(** ** The adjacency index, characterised *)

Lemma build_adjacency_maps_lr seats x y :
  y ∈ DefaultDict.read (build_adjacency_maps seats).1 x
  ↔ ∃ s1 s2, s1 ∈ seats ∧ s2 ∈ seats
             ∧ Seat.id s1 = x ∧ Seat.id s2 = y ∧ x ≠ y ∧ left_right s1 s2.
Proof.
  unfold build_adjacency_maps.
  rewrite (outer_loop_spec left_right fst adjacency_step_lr).
  unfold DefaultDict.read. simpl. rewrite lookup_empty. simpl.
  split; [intros [H|H]; [by apply not_elem_of_empty in H|done]|by right].
Qed.

Lemma build_adjacency_maps_9 seats x y :
  y ∈ DefaultDict.read (build_adjacency_maps seats).2 x
  ↔ ∃ s1 s2, s1 ∈ seats ∧ s2 ∈ seats
             ∧ Seat.id s1 = x ∧ Seat.id s2 = y ∧ x ≠ y ∧ nine_box s1 s2.
Proof.
  unfold build_adjacency_maps.
  rewrite (outer_loop_spec nine_box snd adjacency_step_9).
  unfold DefaultDict.read. simpl. rewrite lookup_empty. simpl.
  split; [intros [H|H]; [by apply not_elem_of_empty in H|done]|by right].
Qed.

Lemma left_right_sym s1 s2 : left_right s1 s2 → left_right s2 s1.
Proof. unfold left_right. lia. Qed.

Lemma nine_box_sym s1 s2 : nine_box s1 s2 → nine_box s2 s1.
Proof. unfold nine_box. lia. Qed.

(** ** Lemmas on [dict] *)

Lemma dict_get_to_map (d : Dict.t) k : Dict.get d k = Dict.to_map d !! k.
Proof.
  unfold Dict.to_map. induction d as [|[k' v] d IH]; simpl; [by rewrite lookup_empty|].
  case_decide as Hk.
  - subst. by rewrite lookup_insert_eq.
  - by rewrite lookup_insert_ne.
Qed.

Lemma dict_to_map_set (d : Dict.t) k v :
  Dict.to_map (Dict.set d k v) = <[k := v]> (Dict.to_map d).
Proof.
  unfold Dict.to_map. induction d as [|[k' v'] d IH]; simpl; [done|].
  case_decide as Hk; simpl.
  - subst. by rewrite insert_insert_eq.
  - rewrite IH. by apply insert_insert_ne.
Qed.

Lemma dict_keys_set (d : Dict.t) k v k' :
  k' ∈ Dict.keys (Dict.set d k v) ↔ k' = k ∨ k' ∈ Dict.keys d.
Proof.
  unfold Dict.keys. induction d as [|[k0 v0] d IH]; simpl.
  - rewrite list_elem_of_singleton, elem_of_nil. naive_solver.
  - case_decide; simpl; rewrite ?elem_of_cons, ?IH; naive_solver.
Qed.

Lemma dict_set_NoDup (d : Dict.t) k v :
  NoDup (Dict.keys d) → NoDup (Dict.keys (Dict.set d k v)).
Proof.
  unfold Dict.keys. induction d as [|[k0 v0] d IH]; simpl; intros Hnd.
  - apply NoDup_singleton.
  - apply NoDup_cons in Hnd as [Hk0 Hnd]. case_decide as Hk; simpl.
    + subst. by apply NoDup_cons.
    + apply NoDup_cons. split; [|by apply IH].
      intros Hin. apply (dict_keys_set d k v k0) in Hin. naive_solver.
Qed.

Lemma dict_del_is_Some (d : Dict.t) k :
  is_Some (Dict.del d k) ↔ k ∈ Dict.keys d.
Proof.
  unfold Dict.keys. induction d as [|[k0 v0] d IH]; simpl.
  - rewrite elem_of_nil. split; [by intros [? ?]|done].
  - rewrite elem_of_cons. case_decide as Hk.
    + split; [by left|by eexists].
    + destruct (Dict.del d k) as [d'|].
      * split; [intros _; right; by apply IH|by eexists].
      * split; [by intros [? ?]|].
        intros [?|Hin]; [done|]. by apply IH in Hin as [? ?].
Qed.

Lemma dict_del_spec (d d' : Dict.t) k :
  NoDup (Dict.keys d) → Dict.del d k = Some d' →
  Dict.to_map d' = delete k (Dict.to_map d) ∧ NoDup (Dict.keys d').
Proof.
  unfold Dict.keys, Dict.to_map. revert d'.
  induction d as [|[k0 v0] d IH]; simpl; intros d' Hnd Hdel; [done|].
  apply NoDup_cons in Hnd as [Hk0 Hnd]. case_decide as Hk.
  - simplify_eq. split; [|done].
    rewrite delete_insert_eq. symmetry. apply delete_id.
    by apply not_elem_of_list_to_map_1.
  - destruct (Dict.del d k) as [d''|] eqn:E; [|done]. simplify_eq.
    destruct (IH d'' Hnd eq_refl) as [Hm Hnd']. simpl. split.
    + rewrite Hm. by rewrite delete_insert_ne.
    + apply NoDup_cons. split; [|done].
      intros Hin. apply Hk0.
      apply dec_stable. intros Hn.
      apply not_elem_of_list_to_map_1 in Hn.
      apply not_elem_of_list_to_map_2 with (l := d'') in Hin; [done|].
      rewrite Hm. by rewrite lookup_delete_ne.
Qed.

Lemma dict_keys_to_map (d : Dict.t) k :
  k ∈ Dict.keys d ↔ is_Some (Dict.to_map d !! k).
Proof.
  unfold Dict.keys, Dict.to_map. split.
  - intros Hin. apply not_eq_None_Some. intros Hn.
    by apply not_elem_of_list_to_map_2 in Hn.
  - intros Hs. apply dec_stable. intros Hn.
    apply not_elem_of_list_to_map_1 in Hn. rewrite Hn in Hs. by destruct Hs.
Qed.

Lemma dict_values_to_map (d : Dict.t) v :
  NoDup (Dict.keys d) →
  v ∈ Dict.values d ↔ ∃ k, Dict.to_map d !! k = Some v.
Proof.
  unfold Dict.keys, Dict.values, Dict.to_map. intros Hnd.
  rewrite list_elem_of_fmap. split.
  - intros ([k v'] & -> & Hin). exists k. by apply elem_of_list_to_map_1.
  - intros (k & Hk). exists (k, v). split; [done|]. by apply elem_of_list_to_map_2.
Qed.

(** ** [random.shuffle] permutes *)

Lemma swap_Permutation x i j : Random.swap x i j ≡ₚ x.
Proof.
  unfold Random.swap.
  destruct (x !! i) as [a|] eqn:Hi; [|done].
  destruct (x !! j) as [b|] eqn:Hj; [|done].
  by apply Permutation_insert_swap.
Qed.

Lemma shuffle_from_Permutation i x g : (Random.shuffle_from i x g).1 ≡ₚ x.
Proof.
  revert x g. induction i as [|i IH]; intros x g; simpl; [done|].
  destruct (Random.randbelow (S (S i)) g) as [j g'].
  rewrite IH. apply swap_Permutation.
Qed.

Lemma shuffle_Permutation x g : (Random.shuffle x g).1 ≡ₚ x.
Proof. apply shuffle_from_Permutation. Qed.

(** ** The frame of the checker *)

Lemma grown_refl d : grown d d.
Proof. intros k. by left. Qed.

Lemma grown_trans d1 d2 d3 : grown d1 d2 → grown d2 d3 → grown d1 d3.
Proof.
  intros H12 H23 k. destruct (H12 k) as [E|[E1 E2]], (H23 k) as [F|[F1 F2]].
  - left. congruence.
  - right. split; congruence.
  - right. split; congruence.
  - congruence.
Qed.

Lemma grown_touch d k : grown d (DefaultDict.touch d k).
Proof.
  intros k'. unfold DefaultDict.touch. destruct (d !! k) eqn:E; [by left|].
  destruct (decide (k = k')) as [->|Hne].
  - right. by rewrite lookup_insert_eq.
  - left. by rewrite lookup_insert_ne.
Qed.

Lemma grown_read d d' k : grown d d' → DefaultDict.read d' k = DefaultDict.read d k.
Proof.
  intros H. unfold DefaultDict.read. destruct (H k) as [->|[-> ->]]; done.
Qed.

Lemma check_frame_refl σ : check_frame σ σ.
Proof. repeat split; auto using grown_refl. Qed.

Lemma check_frame_trans σ1 σ2 σ3 :
  check_frame σ1 σ2 → check_frame σ2 σ3 → check_frame σ1 σ3.
Proof.
  intros (?&?&?&?&?&?) (?&?&?&?&?&?).
  repeat split; try congruence; eauto using grown_trans.
Qed.

Lemma lr_get_frame k σ : check_frame σ (lr_get k σ).2.
Proof. repeat split; simpl; auto using grown_refl, grown_touch. Qed.

Lemma box_get_frame k σ : check_frame σ (box_get k σ).2.
Proof. repeat split; simpl; auto using grown_refl, grown_touch. Qed.

Lemma check_frame_forbidden_zone strict σ σ' k :
  check_frame σ σ' → forbidden_zone strict σ' k = forbidden_zone strict σ k.
Proof.
  intros (?&?&?&?&?&?). unfold forbidden_zone.
  destruct strict; by apply grown_read.
Qed.

Lemma check_frame_read_lr σ σ' k :
  check_frame σ σ' →
  DefaultDict.read (adjacent_lr σ') k = DefaultDict.read (adjacent_lr σ) k.
Proof. intros (?&?&?&?&?&?). by apply grown_read. Qed.

(** The set looked up for a forbidden neighbour, and the state after. *)
Lemma forbidden_get (strict : bool) k σ :
  ∃ σ', (if strict then box_get k σ else lr_get k σ)
        = (forbidden_zone strict σ k, σ')
        ∧ check_frame σ σ'.
Proof.
  destruct strict; eexists; (split; [reflexivity|]).
  - apply box_get_frame.
  - apply lr_get_frame.
Qed.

:::

With the line holding "by apply NoDup_cons." as the first and the line holding "by apply not_elem_of_list_to_map_1." as the last, set down that range of the entries above exactly, and nothing else.

    + subst. by apply NoDup_cons.
    + apply NoDup_cons. split; [|by apply IH].
      intros Hin. apply (dict_keys_set d k v k0) in Hin. naive_solver.
Qed.

Lemma dict_del_is_Some (d : Dict.t) k :
  is_Some (Dict.del d k) ↔ k ∈ Dict.keys d.
Proof.
  unfold Dict.keys. induction d as [|[k0 v0] d IH]; simpl.
  - rewrite elem_of_nil. split; [by intros [? ?]|done].
  - rewrite elem_of_cons. case_decide as Hk.
    + split; [by left|by eexists].
    + destruct (Dict.del d k) as [d'|].
      * split; [intros _; right; by apply IH|by eexists].
      * split; [by intros [? ?]|].
        intros [?|Hin]; [done|]. by apply IH in Hin as [? ?].
Qed.

Lemma dict_del_spec (d d' : Dict.t) k :
  NoDup (Dict.keys d) → Dict.del d k = Some d' →
  Dict.to_map d' = delete k (Dict.to_map d) ∧ NoDup (Dict.keys d').
Proof.
  unfold Dict.keys, Dict.to_map. revert d'.
  induction d as [|[k0 v0] d IH]; simpl; intros d' Hnd Hdel; [done|].
  apply NoDup_cons in Hnd as [Hk0 Hnd]. case_decide as Hk.
  - simplify_eq. split; [|done].
    rewrite delete_insert_eq. symmetry. apply delete_id.
    by apply not_elem_of_list_to_map_1.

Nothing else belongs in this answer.